The projects this year range from the “Internet of Things” over “advanced protocol security” to “networks for large data centres” – a few samples of these are given below:
- Antoine Paris, working with Wenqin Shao and Jean-Louis Rougier (Telecom Paris’Tech), studies Data mining Round Trip Time measurements for dynamic Inter-domain Traffic Engineering. Their purpose is to improve traffic performance of BGP multi-homing with a route decision engine in real time – their approach is studying the relationship between changes in measurements such as RTT, traceroutes and events in the network.
- Yifan Du, working with Jiazi Yi (Ecole Polytechnique), is poking at LoRa – a long-range wide area network technology. They are is trying to find ways to improve LoRa’s L2-performance: the MAC protocol in LoRa is the well-known ALOHA protocol – famously known for being extremely simple, but also infamously known for offering very low channel utilisation, and a low probability (18%) of success when many devices are trying to access the channel concurrently.

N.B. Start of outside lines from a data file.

(** *** Merging *)

(** What the log shares with a log it takes entries from stays. *)
Lemma merge_suffix_keeps a : ∀ b k,
  (k ≤ length a)%nat →
  (∀ p x y, (p < k)%nat → a !! p = Some x → b !! p = Some y → e_term x = e_term y) →
  take k (merge_suffix a b) = take k a.
Proof.
  induction a as [|x a IH]; intros [|y b] k Hk Hag; [done|cbn in Hk; by replace k with 0%nat by lia|done|].
  destruct k as [|k]; [done|]. cbn. rewrite (proj2 (Z.eqb_eq _ _)) by (by apply (Hag 0%nat x y); [lia|..]).
  cbn. f_equal. apply IH; [cbn in Hk; lia|]. intros p u v Hp Hu Hv. apply (Hag (S p) u v); [lia|done..].
Qed.

Lemma merge_entries_keeps n m log L k :
  (k ≤ length log)%nat →
  (∀ p x y, (p < k)%nat → log !! p = Some x → L !! p = Some y → e_term x = e_term y) →
  take k (merge_entries n log (take m (drop n L))) = take k log.
Proof.
  intros Hk Hag. unfold merge_entries. destruct (decide (k ≤ n)%nat) as [Hle|Hgt].
  - rewrite take_app_le by (rewrite length_take; lia). rewrite take_take. f_equal. lia.
  - rewrite take_app, length_take, Nat.min_l, take_take, Nat.min_r by lia.
    rewrite merge_suffix_keeps; [|rewrite length_drop; lia|].
    + rewrite <-(take_drop n log) at 3. rewrite take_app, length_take, Nat.min_l, take_take, Nat.min_r by lia. done.
    + intros p x y Hp Hx [Hy _]%lookup_take_Some. rewrite lookup_drop in Hx, Hy. apply (Hag (n + p)%nat); [lia|done..].
Qed.
Lemma covered_append ms d t l pi pt es k : covered ms → (d, Append t l pi pt es k) ∈ ms → k <= pi + len es.
Proof. intros Hc Hm. eapply Forall_forall in Hc; [|exact Hm]. by apply Z.leb_le. Qed.

Definition vouched (C : gset NodeId) (H : History) (m : Msg) : Prop :=
  match m with
  | Append t l _ _ _ k => ∃ L, reign H t l L ∧ certified C H t L k
  | _ => True
  end.

(** The state machine has applied a certified prefix of the log. *)
Definition machine_ok (C : gset NodeId) (H : History) (r : Replica) : Prop :=
  0 <= (r_machine r).1 ∧ certified C H (r_term r) (r_log r) (r_machine r).1 ∧
  (r_machine r).2 = replay (take (Z.to_nat (r_machine r).1) (r_log r)).

Record commits_ok (C : gset NodeId) (H : History) (c : Raft) : Prop := {
  co_replicas i r : replicas c !! i = Some r → certified C H (r_term r) (r_log r) (r_commit r);
  co_machines i r : replicas c !! i = Some r → machine_ok C H r;
  co_wired d m : (d, m) ∈ wired c → vouched C H m;
}.

Lemma vouched_later C H H' m : later H H' → vouched C H m → vouched C H' m.
Proof.
  intros HL. destruct m; try done. intros (L & HR & Hc). exists L. split; [by apply HL|].
  by eapply certified_later.
Qed.

Lemma machine_later C H H' r : later H H' → machine_ok C H r → machine_ok C H' r.
Proof. intros HL (H0 & Hc & Hd). split_and!; [done|by eapply certified_later|done]. Qed.

Section steps.
Context (C : gset NodeId) (H : History) (c : Raft).
Hypothesis inv : raft_inv C H c.

Lemma commit_certified i r j :
  replicas c !! i = Some r → r_role r = LEADER → has (r_log r) j (r_term r) →
  quorum C (r_match r) (Z.of_nat j + 1) = true → certified C H (r_term r) (r_log r) (Z.of_nat j + 1).
Proof.
  intros Hi Hr Hj Hq. destruct (backers_acked _ _ _ _ _ _ inv Hi Hr Hj) as [HC Hack].
  pose proof (quorum_majority _ _ _ _ _ _ inv Hi Hr Hq) as HM. destruct inv as (_ & _ & _ & Hrs).
  right. exists (r_term r), j, i, (r_log r). split_and!; [done|by apply Hrs|done|by exists (backers C i r j)|done|done].
Qed.

Lemma follow_certified i r l pi pt es k :
  commits_ok C H c → covered (wired c) → replicas c !! i = Some r →
  (i, Append (r_term r) l pi pt es k) ∈ wired c → holds (r_log r) pi pt es →
  certified C H (r_term r) (r_log r) (Z.min k (len (r_log r))).
Proof.
  intros co Hcov Hi Hm Hh. destruct (co_wired _ _ _ co _ _ Hm) as (L & HL & Hc). pose proof (covered_append _ _ _ _ _ _ _ _ Hcov Hm) as Hk.
  destruct inv as (Hsaid & _ & ok & Hrs). rewrite <-Hsaid in Hm.
  destruct (holds_agrees C H i ok r l pi pt es k) as (L' & HL' & Hlen & E); [by apply Hrs|done..|].
  eapply certified_prefix; [exact Hc|done|lia|].
  destruct (certified_length _ _ _ _ _ Hc) as [HkL|]; [|by replace (Z.to_nat _) with 0%nat by lia].
  set (a := Z.min k _). assert (take (Z.to_nat a) L' = take (Z.to_nat a) L) as <-.
  { unfold len in *. eapply (reigns_agree C H ok); [done|done|lia|lia]. }
  replace (Z.to_nat a) with (Z.to_nat a `min` Z.to_nat (pi + len es))%nat by lia. by rewrite <-!take_take, E.
Qed.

- Tran Quang Huy, working with Keun-Woo Lim (Telecom Paris’Tech), is trying to apply software-defined networking for IoT management.
- Rahif Kassab, working with Wael Kanoun and Matteo Signorini from Nokia Bell-Labs, is looking at Blockchain and IoT security, specifically studying the behaviour of the blockchain over time, in order to detect (if possible) malicious behaviour (such as attacks).
- Joe Farajallah, working with Thomas Clausen and Ben Smith (Ecole Polytechnique), studies advanced routing protocol security. A lot of routing (& other) protocols have intermediate systems modify a control message (e.g., decrement a TTL field, add a piece of information, etc) – rendering any ICVs (Integrity Control Values – signatures) generated by the originator worthless. The goal of this project is to work out if (and, if so, how) clever use of advanced cryptology with aggregate signatures will be a viable (i.e., sufficiently performant) tool.
- Nicolas Pontois, working with Mathieu Bouet and Vania Conan (Thales Communication and Security), studies Locality-based placement of virtual network functions. Specifically, they are looking at how mobile edge computing centres can be deployed in a city (based on the dataset of Milan) to maximise performance.
- Dmytro Shityi, under supervision by Luigi Iannone (Telecom-Paris’Tech), works on developing a way to a way to locate the Tracker, an OpenStack service based on MANO framework, to provide high availability.
As it is, it’s still only the November, and the projects have only just started. Provided that the students keep their noses to the grindstones, I’m hopeful to see most exciting results at their final presentations in the spring of 2017!